Ciò che mi è piaciuto:

  • Risposte rapide e in-character anche sul modello gratuito.
  • Enorme quantità di personalizzazione — alberi di conversazione, preset, lorebooks, regolazione dei parametri.
  • Un vero livello gratuito che ti permette davvero di provare le cose.
  • Statistiche della community trasparenti che ti permettono di trovare velocemente le schede migliori.
  • Prezzi equi e semplici con un punto d’ingresso davvero economico.

Ciò che mi ha fatto storcere il naso:

  • I contenuti sono a cielo aperto e in gran parte non moderati. La homepage può proporti materiale al massimo scomodo e, nel peggiore dei casi, sinceramente respingente. Questa non è una piattaforma “piccante ma di buon gusto”; è senza protezioni.
  • La curva di apprendimento è reale. I nuovi arrivati possono sentirsi persi nelle impostazioni.
  • L’interfaccia è funzionale ma un po’ utilitaristica — privilegia la potenza rispetto alla cura estetica.
  • La qualità varia enormemente perché è guidata dalla community. Un personaggio è un capolavoro; il successivo è a metà.

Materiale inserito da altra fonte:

(** A call that cannot fail. *)
Definition ask {R : Type} (call : Call R) : Throwing R :=
  Do call (fun a => Ret (Resolved a)).

(** [try { m } catch (error) { handler error }] *)
Definition tryCatch {R : Type} (m : Throwing R) (handler : JsError -> Throwing R)
  : Throwing R :=
  bindProg m (fun r => match r with
                       | Resolved a => Ret (Resolved a)
                       | Rejected e => handler e
                       end).

Declare Scope prog_scope.
Delimit Scope prog_scope with prog.
Notation "'let*' x ':=' m 'in' k" := (bind m (fun x => k))
  (at level 10, x name, m at level 100, k at level 200) : prog_scope.
Local Open Scope prog_scope.

(** *** Environments and runs *)

(** One answered call. *)
Inductive Event : Type :=
| Answered {A : Type} (call : Call A) (answer : A).

(** What answers the calls: a state and, for each call, an answer and the
    next state. *)
Record Env : Type := {
  world : Type;
  answer : forall A : Type, Call A -> world -> A * world
}.
Arguments answer _ {A} _ _.

(** The run of a handler: its result, the last state and the answered calls
    in order. *)
Fixpoint run {R : Type} (env : Env) (p : Prog R) (w : world env)
  : R * world env * list Event :=
  match p with
  | Ret r => (r, w, [])
  | Do call k =>
      let '(a, w1) := answer env call w in
      let '(r, w2, events) := run env (k a) w1 in
      (r, w2, Answered call a :: events)
  end.

(** The events that are inserts, and those that are code generations. *)
Definition isInsert (event : Event) : bool :=
  match event with
  | Answered call _ => match call with UrlCreate _ => true | _ => false end
  end.

Definition isGenerate (event : Event) : bool :=
  match event with
  | Answered call _ => match call with UrlGenerateShortCode _ => true | _ => false end
  end.

(** The result and the answered calls of a run. *)
Definition outcome {R : Type} (env : Env) (p : Prog R) (w : world env)
  : R * list Event :=
  let '(r, _, events) := run env p w in (r, events).

(** *** Requests and responses *)

(** The fields the create and update responses list under [data.url]. *)
Record UrlView : Type := {
  v_id : ObjectId;
  v_originalUrl : string;
  v_shortCode : string;
  v_shortUrl : string;
  v_title : string;
  v_description : string;
  v_clicks : Z;
  v_expiryDate : option Z;
  v_qrCode : option string;
  v_tags : list string;
  v_createdAt : Z
}.
(** * Relay configuration: normalisation, selection, persistence, routing

    A shallow embedding of the relay-configuration logic of the client:
    - [normalizeRelayUrl] and [upsertRelay] of [RelaySelector.tsx];
    - the [deserialize] callback of [AppProvider] with its two zod schemas;
    - the routing list kept by [NostrProvider].

    JavaScript strings are sequences of UTF-16 code units, so a string is
    a list of code units here; [===] on strings is equality of the
    sequences. *)

From Stdlib Require Import List Bool Arith NArith ZArith Lia.
From Stdlib Require Import Ascii.
From Stdlib Require String DecimalString.
Import ListNotations String.StringSyntax.
Delimit Scope string_scope with string.

(* ================================================================== *)
(** ** Strings *)

Module JsString.

Definition char16 := N.
Definition jsstring := list char16.

(** A literal written with ASCII characters only. *)
Definition lit (s : String.string) : jsstring :=
  map N_of_ascii (String.list_ascii_of_string s).
Arguments lit s%_string.

(** [a === b] *)
Fixpoint eqb (a b : jsstring) : bool :=
  match a, b with
  | [], [] => true
  | x :: a', y :: b' => (x =? y)%N && eqb a' b'
  | _, _ => false
  end.

(** [!s] on a string: true exactly for the empty string. *)
Definition is_empty (s : jsstring) : bool :=
  match s with [] => true | _ :: _ => false end.

(** ECMAScript WhiteSpace and LineTerminator code points, the set that
  [String.prototype.trim] strips: TAB, LF, VT, FF, CR, SP, NBSP,
  U+1680, U+2000..U+200A, LS, PS, U+202F, U+205F, U+3000, ZWNBSP. *)
Definition isWhiteSpace (c : char16) : bool :=
  ((9 <=? c) && (c <=? 13) || (c =? 32) || (c =? 160) || (c =? 5760)
   || (8192 <=? c) && (c <=? 8202) || (c =? 8232) || (c =? 8233)
   || (c =? 8239) || (c =? 8287) || (c =? 12288) || (c =? 65279))%N.

Fixpoint trimStart (s : jsstring) : jsstring :=
  match s with
  | [] => []
  | c :: s' => if isWhiteSpace c then trimStart s' else s
  end.

Definition trimEnd (s : jsstring) : jsstring :=
  rev (trimStart (rev s)).

Definition trim (s : jsstring) : jsstring :=
  trimEnd (trimStart s).

Fixpoint startsWith (p s : jsstring) : bool :=
  match p, s with
  | [], _ => true
  | _ :: _, [] => false
  | a :: p', b :: s' => (a =? b)%N && startsWith p' s'
  end.

(** [s.includes(p)]: [p] occurs in [s] as a contiguous run. *)
Fixpoint includes (p s : jsstring) : bool :=
  startsWith p s ||
  match s with
  | [] => false
  | _ :: s' => includes p s'
  end.

(** A string is clean at its start when it does not begin with white
  space. *)
Definition clean_start (s : jsstring) : bool :=
  match s with
  | [] => true
  | c :: _ => negb (isWhiteSpace c)
  end.

End JsString.
Import JsString.

(* ================================================================== *)
(** ** Data model ([AppContext.ts]) *)

Inductive Theme := dark | light | system.

Record RelayConfigItem := mkRelay {
  url : jsstring;
  enabled : bool
}.

Record AppConfig := mkConfig {
  theme : Theme;
  relays : list RelayConfigItem
}.

(** The string a theme is stored as. *)
Definition theme_name (t : Theme) : jsstring :=
  match t with
  | dark => lit "dark"
  | light => lit "light"
  | system => lit "system"
  end.

(** [{ ...r, enabled: b }] *)
Definition with_enabled (r : RelayConfigItem) (b : bool) : RelayConfigItem :=
  {| url := url r; enabled := b |}.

Per chi è davvero Chub AI?

Ecco la mia opinione franca da amico ad amico. Chub AI è brillante se sei uno smanettone — qualcuno che vuole aprire il cofano, mettere a punto il motore, costruire personaggi, cambiare modelli e trattare il roleplay AI come un sandbox creativo. Per quella persona, è una delle opzioni più flessibili e accessibili in circolazione.

È difficile da consigliare se cerchi semplicità, sicurezza o una fantasia lucida del tipo “lei è la tua ragazza” con un’interfaccia pulita e un’esperienza curata. Se è il tuo caso, sarai più soddisfatto con qualcosa di più strutturato. Ne abbiamo recensite parecchie — DreamGF e Kupid AI puntano sul mood del compagno raffinato, mentre Nomi AI e Kindroid fanno la cosa della “relazione profonda e in evoluzione” in modo molto più delicato. Se la gamma di roleplay è la tua priorità ma vuoi qualche guardrail in più rispetto a Chub, CrushOn AI vale la pena dare un’occhiata.

Il verdetto

Chub AI è una scatola degli attrezzi, non un giocattolo. È veloce, profondamente personalizzabile, sorprendentemente economico e onestamente rinfrescante nel presentarsi come un parco giochi non filtrato per adulti. Il livello gratuito è reale, il piano $5 Mercury è un upgrade ragionevole (paid), e il piano $20 Mars (paid) esiste per i nerd dei modelli che vogliono capacità più grandi e la voce.

Ma chiede qualcosa in cambio: pazienza per impararlo e stomaco forte per una libreria non moderata. Se entri aspettandoti un’app che ti tenga per mano come una fidanzata, ne resterai deluso. Se entri invece come un costruttore curioso pronto a fare casino, potrebbe piacerti molto.

Pippin Club Rating: 7.5/10 — Un colosso per gli smanettoni, un labirinto per tutti gli altri. Motore brillante, nessun buttafuori alla porta.